→ Aim of the exercise
Reproduce, unaltered, the line with "z else None." along with every line that follows it in the records, up to the last.

→ Material for this task
Lemma decimal_of_positive (p : positive) :
  decimal (Zpos p) = NilEmpty.string_of_uint (Pos.to_uint p)
  /\ decimal (Zneg p) = String "-" (NilEmpty.string_of_uint (Pos.to_uint p)).
Proof.
  unfold decimal. cbn [Z.to_int NilZero.string_of_int NilZero.string_of_uint].
  pose proof (DecimalPos.Unsigned.of_to p) as Hback.
  destruct (Pos.to_uint p); try (split; reflexivity); cbn in Hback; discriminate.
Qed.

(** The text of an integer is read back as that integer. *)
Lemma signed_decimal (z : Z) : Csv.signed (Csv.rstrip (Csv.lstrip (decimal z))) = Some z.
Proof.
  destruct z as [|p|p].
  - reflexivity.
  - destruct (decimal_of_positive p) as [-> _].
    destruct (numeral_to_uint p) as [Hne Hdigits].
    rewrite lstrip_digits, rstrip_digits.
    unfold Csv.signed, Csv.numeral.
    destruct (NilEmpty.string_of_uint (Pos.to_uint p)) as [|c s] eqn:Htext;
      [contradiction|].
    assert (Hc : c <> "-"%char /\ c <> "+"%char).
    { destruct (Pos.to_uint p); cbn in Htext; inversion Htext; split; discriminate. }
    destruct Hc as [Hminus Hplus].
    destruct c as [[|] [|] [|] [|] [|] [|] [|] [|]]; try exact Hdigits;
      first [exfalso; apply Hminus; reflexivity | exfalso; apply Hplus; reflexivity].
  - destruct (decimal_of_positive p) as [_ ->].
    destruct (numeral_to_uint p) as [Hne Hdigits].
    assert (Hstrip : Csv.rstrip (Csv.lstrip (String "-" (NilEmpty.string_of_uint (Pos.to_uint p))))
                     = String "-" (NilEmpty.string_of_uint (Pos.to_uint p))).
    { cbn [Csv.lstrip]. change (Csv.is_blank "-") with false. cbv iota.
      cbn [Csv.rstrip]. rewrite rstrip_digits.
      destruct (NilEmpty.string_of_uint (Pos.to_uint p)); reflexivity. }
    rewrite Hstrip. unfold Csv.signed, Csv.numeral.
    destruct (NilEmpty.string_of_uint (Pos.to_uint p)) as [|c s] eqn:Htext;
      [contradiction|].
    rewrite Hdigits. reflexivity.
Qed.

(** X7.  An integer that fits [bigint], written to the batch file as
    Python prints it, is read back by COPY as the same integer; one that
    does not fit is refused. *)
Theorem written_integer_reads_back (z : Z) :
  Csv.int8in (decimal z)
  = if (- 2 ^ 63 <=? z) && (z <? 2 ^ 63) then Some z else None.
Proof.
  unfold Csv.int8in. rewrite signed_decimal. reflexivity.
Qed.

→ Task solution
  = if (- 2 ^ 63 <=? z) && (z <? 2 ^ 63) then Some z else None.
Proof.
  unfold Csv.int8in. rewrite signed_decimal. reflexivity.
Qed.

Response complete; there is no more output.